The lines to return are the one containing "- pose proof" and all that follow it in the entries below, duplicated exactly and nothing else.

Top of Input

Lemma resend_split_spec f sb sid k i maxData now md :
  snd_inv f sb -> head (flight_of sb sid) = Some (k, i) ->
  0 <= maxData < pk_len i -> maxData = md (key_offset k) ->
  exists sb' d, resend_split sb sid (sstream sb sid) k i maxData now = Ok (sb', inr (Some d, key_offset k, false)) /\
    snd_inv f sb' /\ sb_size sb' = sb_size sb /\ keeps sb sid sb' /\
    resends (f sid) (flight_of sb sid) md d (key_offset k).
Proof.
  intros Hi Hh Hmax Emd. destruct (sstream_inv f sb sid Hi) as [Hwf Hfl Hq Hend]. fold (flight_of sb sid) in Hfl.
  assert ((k, i) ∈ flight_of sb sid) as Hin by (by apply head_Some_elem_of).
  assert (al_get k (flight_of sb sid) = Some i) as Hg by (by apply (get_elem (f sid) _ _ Hfl)).
  pose proof (fo_entry _ _ _ Hfl (k, i) Hin) as He. pose proof (fo_sent _ _ _ Hfl) as Hsent.
  destruct He as [Ho Hen Hlen Hkey Hdat _]. unfold pk_end in Hen. cbn [fst snd] in *.
  unfold pk_len in Hmax. unfold resend_split. rewrite slice_to_Ok by lia. cbn [mbind go_bind].
  rewrite slice_from_Ok by lia. cbn [mbind go_bind]. set (mm := Z.to_nat maxData).
  assert (maxData = Z.of_nat mm) as Emm by lia.
  set (left := mkSendInfo (take mm (si_data i)) now (sentNr i + 1) false).
  set (right := mkSendInfo (drop mm (si_data i)) (sentTimeNano i) (sentNr i) (si_pingRequest i)).
  destruct (flight_split (f sid) _ _ Hfl k i left right mm Hg) as (Erep & Hfl' & Hsame & Hsum);
    [unfold pk_len; lia | done..|].
  assert (u16 maxData = Z.of_nat mm) as -> by (rewrite Emm; apply Z.mod_small; unfold pk_len in *; widths; lia).
  assert (u64 (key_offset k + u64 maxData) = key_offset k + Z.of_nat mm) as ->.
  { assert (u64 maxData = maxData) as -> by (apply Z.mod_small; unfold pk_len in *; widths; lia).
    rewrite Emm. apply Z.mod_small. unfold pk_len in *. widths. lia. }
  assert (u16 (len (drop mm (si_data i))) = pk_len i - Z.of_nat mm) as ->.
  { rewrite length_drop. unfold pk_len in *. widths. rewrite Z.mod_small; lia. }
  destruct (lmi_put_spec (dataInFlightMap (sstream sb sid)) (createPacketKey (key_offset k) (Z.of_nat mm)) left Hwf)
    as (m1 & -> & Hwf1 & Hel1). cbn [mbind go_bind].
  destruct (lmi_put_spec m1 k right Hwf1) as (m2 & -> & Hwf2 & Hel2). cbn [mbind go_bind].
  destruct (lmi_replace_spec m2 k (createPacketKey (key_offset k + Z.of_nat mm) (pk_len i - Z.of_nat mm)) right Hwf2)
    as (m3 & -> & Hwf3 & Hel3). cbn [mbind go_bind].
  fold (flight_of sb sid) in Hel1. rewrite Hel2, Hel1, Erep in Hel3. cbn [fst] in Hel3.
  eexists _, _. split; [done|]. split; [apply flight_step; by rewrite ?Hel3|]. split; [done|].
  split; [apply keeps_flight; by rewrite Hel3|]. split_and!.
  - rewrite length_take_le by lia. rewrite Hdat, read_at_take by lia. done.
  - rewrite length_take. lia.
  - intros x Hx. exists (k, i). split; [done|]. unfold pk_end, pk_len. cbn [fst snd]. rewrite length_take in Hx. lia.
  - exists k, i. split_and!; try done. intros Hpos Hmd E. apply (f_equal length) in E. rewrite length_take in E.
    simpl in E. lia.
Qed.

(** The outcome of a retransmission check. *)
Definition retransmits f sb sid (rto : Z) (md : Z -> Z) (now : Z) (r : go_error + option bytes * Z * bool) : Prop :=
  match r with
  | inl _ => exists k i, head (flight_of sb sid) = Some (k, i) /\ ~ (1 <= sentNr i <= maxRetry)
  | inr (None, _, _) => True
  | inr (Some d, off, _) =>
      resends (f sid) (flight_of sb sid) md d off /\
      exists k i r, head (flight_of sb sid) = Some (k, i) /\ backoff rto (sentNr i) = inr r /\
        r < u64 (now - sentTimeNano i)
  end.

Lemma backoff_error rto n e : backoff rto n = inl e -> ~ (1 <= n <= maxRetry).
Proof. unfold backoff. destruct (n <=? 0) eqn:E1; [lia|]. destruct (n >? maxRetry) eqn:E2; [lia | done]. Qed.

Lemma ReadyToRetransmit_spec f sb sid ack mtu rto msgType now :
  snd_inv f sb -> room_ok msgType ack mtu ->
  exists sb' r, ReadyToRetransmit sb sid ack mtu rto msgType now = Ok (sb', r) /\ snd_inv f sb' /\
    sb_size sb' = sb_size sb /\ keeps sb sid sb' /\ retransmits f sb sid rto (max_data msgType ack mtu) now r.
Proof.
  intros Hi Hroom. unfold ReadyToRetransmit.
  assert (exists sb' r, (mret (sb, inr nothing) : go (SendBuffer M * (go_error + option bytes * Z * bool))) = Ok (sb', r) /\
    snd_inv f sb' /\ sb_size sb' = sb_size sb /\ keeps sb sid sb' /\
    retransmits f sb sid rto (max_data msgType ack mtu) now r) as Hnothing.
  { eexists _, _. split; [done|]. by split_and!. }
  case_decide; [done|]. destruct (sb_streams sb !! sid) as [st|] eqn:Est; [|done].
  assert (sstream sb sid = st) as Ess by (unfold sstream; by rewrite Est). subst st.
  destruct (sstream_inv f sb sid Hi) as [Hwf Hfl Hq Hend]. fold (flight_of sb sid) in Hfl.
  rewrite (lmi_first_spec _ Hwf). fold (flight_of sb sid). cbn [mbind go_bind].
  destruct (head (flight_of sb sid)) as [[k i]|] eqn:Hh; [|done].
  assert ((k, i) ∈ flight_of sb sid) as Hin by (by apply head_Some_elem_of).
  destruct (backoff rto (sentNr i)) as [err|r] eqn:Eb.
  { eexists _, _. split; [done|]. split_and!; try done. exists k, i. split; [done|]. by eapply backoff_error. }
  case_decide as Ht; [done|]. pose proof (fo_entry _ _ _ Hfl (k, i) Hin) as He. destruct (si_pingRequest i) eqn:Eping.
  - destruct (lmi_remove_spec (dataInFlightMap (sstream sb sid)) k Hwf) as (m & -> & Hwf' & Hel). cbn [mbind go_bind].
    fold (flight_of sb sid) in Hel. destruct (flight_remove (f sid) _ _ Hfl k) as (Hfl' & Hrem & Hsum).
    assert (al_get k (flight_of sb sid) = Some i) as Hg by (by apply (get_elem (f sid) _ _ Hfl)).
    pose proof (eo_ping _ _ _ He Eping) as E0. cbn [fst snd] in E0.
    eexists _, _. split; [done|]. split; [apply flight_step; rewrite ?Hel; try done; rewrite Hsum, Hg; simpl; lia|].
    split; [done|]. split; [|done]. apply keeps_flight. intros x. rewrite Hel, Hrem. split; [tauto|].
    intros Hx. split; [done|]. intros j Hj. assert (j = i) as -> by congruence. lia.
  - pose proof (Hroom (key_offset k)) as Hmd. pose proof (eo_len _ _ _ He) as Hlen. cbn [fst snd] in Hlen.
    assert (u16 (len (si_data i)) = pk_len i) as -> by (apply Z.mod_small, Hlen).
    assert (u16 (max_data msgType ack mtu (key_offset k)) = max_data msgType ack mtu (key_offset k)) as ->
      by (apply Z.mod_small; done).
    assert (exists k0 i0 r0, Some (k, i) = Some (k0, i0) /\ backoff rto (sentNr i0) = inr r0 /\ r0 < u64 (now - sentTimeNano i0))
      as Hexp by (exists k, i, r; split_and!; [done | done | lia]).
    case_decide as Hfit.
    + destruct (resend_spec f sb sid k i (pk_len i) now (max_data msgType ack mtu) Hi Hh Hfit eq_refl)
        as (sb' & close & -> & ? & ? & ? & ?).
      eexists _, _. split; [done|]. split_and!; try done. split; [done | by rewrite Hh].
    + destruct (resend_split_spec f sb sid k i (max_data msgType ack mtu (key_offset k)) now (max_data msgType ack mtu) Hi Hh)
        as (sb' & d & -> & ? & ? & ? & ?); [lia | done|].
      eexists _, _. split; [done|]. split_and!; try done. split; [done | by rewrite Hh].
Qed.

Bottom of Input

## Solution for this problem
  - pose proof (Hroom (key_offset k)) as Hmd. pose proof (eo_len _ _ _ He) as Hlen. cbn [fst snd] in Hlen.
    assert (u16 (len (si_data i)) = pk_len i) as -> by (apply Z.mod_small, Hlen).
    assert (u16 (max_data msgType ack mtu (key_offset k)) = max_data msgType ack mtu (key_offset k)) as ->
      by (apply Z.mod_small; done).
    assert (exists k0 i0 r0, Some (k, i) = Some (k0, i0) /\ backoff rto (sentNr i0) = inr r0 /\ r0 < u64 (now - sentTimeNano i0))
      as Hexp by (exists k, i, r; split_and!; [done | done | lia]).
    case_decide as Hfit.
    + destruct (resend_spec f sb sid k i (pk_len i) now (max_data msgType ack mtu) Hi Hh Hfit eq_refl)
        as (sb' & close & -> & ? & ? & ? & ?).
      eexists _, _. split; [done|]. split_and!; try done. split; [done | by rewrite Hh].
    + destruct (resend_split_spec f sb sid k i (max_data msgType ack mtu (key_offset k)) now (max_data msgType ack mtu) Hi Hh)
        as (sb' & d & -> & ? & ? & ? & ?); [lia | done|].
      eexists _, _. split; [done|]. split_and!; try done. split; [done | by rewrite Hh].
Qed.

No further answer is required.